In nine seasons, Salah scored 255 goals in 435 appearances — the third-highest total in Liverpool’s 134 years of history. He claimed four Premier League Golden Boot awards and received the PFA Player of the Year recognition on three occasions. He was instrumental in delivering the Champions League in 2019 — the club’s sixth European title — and was a key figure in both of the club’s recent league championship wins. When Liverpool rejected a £150 million Saudi bid in 2023, it reflected how central Salah was to everything the club was trying to achieve.

The farewell he offered supporters was personal and heartfelt. In his video message, Salah spoke of Liverpool as having become embedded in his identity — not as an employer but as a home in the truest sense. He thanked the fans for their unwavering support, acknowledged the emotion of leaving somewhere that had given him so much, and closed with a reference to the club’s anthem that carried enormous weight. The response from supporters around the world was one of sadness, gratitude, and pride.

This season has had its complications. The public fallout with Arne Slot in December — in which Salah challenged the quality of their communication and suggested the club had handled a difficult period poorly — was one of the season’s major talking points. He was excluded from a Champions League squad and there were genuine doubts about the durability of the relationship. He returned and delivered, including the Champions League goal against Galatasaray that gave him his 50th in the competition — a milestone previously unachieved by any African player.

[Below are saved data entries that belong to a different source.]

(** Reading and writing an object of the store through its reference. *)
Definition get_family (f : nat) : M World GeneFamily :=
  fun w => (of_option DanglingRef (fam_heap w !! f), w).
Definition put_family (f : nat) (x : GeneFamily) : M World unit :=
  modify (fun w => with_fam_heap (<[f := x]> (fam_heap w)) w).
Definition get_edge (e : nat) : M World Edge :=
  fun w => (of_option DanglingRef (edge_heap w !! e), w).
Definition put_edge (e : nat) (x : Edge) : M World unit :=
  modify (fun w => with_edge_heap (<[e := x]> (edge_heap w)) w).
Definition get_pan : M World Pangenome := fun w => (Ok (pan w), w).
Definition put_pan (p : Pangenome) : M World unit := modify (with_pan p).

(** *** class GeneFamily *)

(** [GeneFamily.namedPartition] *)
Definition namedPartition (f : GeneFamily) : result string :=
  if decide (partition f = "") then Raise Exception
  else if String.prefix "P" (partition f) then Ok "persistent"
  else if String.prefix "C" (partition f) then Ok "cloud"
  else if String.prefix "S" (partition f) then Ok "shell"
  else Ok "undefined".

(** *** class Region *)

(** [Region.contig]: the contig of the first gene. *)
Definition Region_contig (w : World) (self : Region) : result Contig :=
  let? g := index (region_genes self) 0 in
  of_option DanglingRef (contig_heap w !! contig g).

(** [curr_fam is not None and curr_fam not in multigenics and
    curr_fam.namedPartition == "persistent"], evaluated left to right.
    [multigenics] is a set of gene family objects, so a set of references. *)
Definition accept_left (w : World) (multigenics : list nat) (curr_fam : option nat)
  : result bool :=
  match curr_fam with
  | None => Ok false
  | Some f =>
      if bool_decide (f ∈ multigenics) then Ok false
      else
        let? fam := of_option DanglingRef (fam_heap w !! f) in
        let? p := namedPartition fam in
        Ok (bool_decide (p = "persistent"))
  end.

(** [curr_fam is not None and curr_fam not in multigenics] *)
Definition accept_right (multigenics : list nat) (curr_fam : option nat) : bool :=
  match curr_fam with
  | None => false
  | Some f => negb (bool_decide (f ∈ multigenics))
  end.

(** The guard of the first [while] of [getBorderingGenes]:
    [len(border[0]) < n and (pos != 0 and not self.contig.is_circular)]. *)
Definition left_guard (w : World) (self : Region) (n : Z) (border : list nat) (pos : Z)
  : result bool :=
  if (Z.of_nat (length border) <? n)%Z then
    if negb (pos =? 0)%Z then
      let? c := Region_contig w self in Ok (negb (is_circular c))
    else Ok false
  else Ok false.

(** One turn of the first [while]: the border list and the position after it,
    and whether the turn ended in [break]. *)
Definition left_body (w : World) (self : Region) (multigenics : list nat) (init : Z)
    (border : list nat) (pos : Z) : result (list nat * Z * bool) :=
  let? curr_fam :=
    (if (pos =? 0)%Z then
       let? c := Region_contig w self in
       if is_circular c then
         let? c' := Region_contig w self in
         let? g := index (genes c') (-1) in Ok (family g)
       else Ok None
     else
       let? c := Region_contig w self in
       let? g := index (genes c) (pos - 1) in Ok (family g)) in
  let? acc := accept_left w multigenics curr_fam in
  let border := if acc then border ++ from_option (fun f => [f]) [] curr_fam else border in
  let pos := (pos - 1)%Z in
  let? pos :=
    (if (pos =? -1)%Z then
       let? c := Region_contig w self in
       if is_circular c then
         let? c' := Region_contig w self in Ok (Z.of_nat (length (genes c')))
       else Ok pos
     else Ok pos) in
  Ok (border, pos, (pos =? init)%Z).

(** The first [while]; [None] when the fuel runs out before the loop ends. *)
Fixpoint left_loop (fuel : nat) (w : World) (self : Region) (n : Z)
    (multigenics : list nat) (init : Z) (border : list nat) (pos : Z)
  : option (result (list nat)) :=
  match fuel with
  | O => None
  | S fuel' =>
      match left_guard w self n border pos with
      | Raise e => Some (Raise e)
      | Ok false => Some (Ok border)
      | Ok true =>
          match left_body w self multigenics init border pos with
          | Raise e => Some (Raise e)
          | Ok (border', pos', true) => Some (Ok border')
          | Ok (border', pos', false) =>
              left_loop fuel' w self n multigenics init border' pos'
          end
      end
  end.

The formal send-off will come later, the club confirmed, after the competitive season has concluded. His agent has refused to identify a future destination, and the global transfer market is watching closely. Robertson’s Instagram tribute, warmly personal and clearly genuine, gave a sense of what the loss of Salah will mean inside the dressing room. As the curtain slowly falls on his Liverpool career, the club and its supporters prepare to say farewell to one of the greatest to have worn the famous red shirt.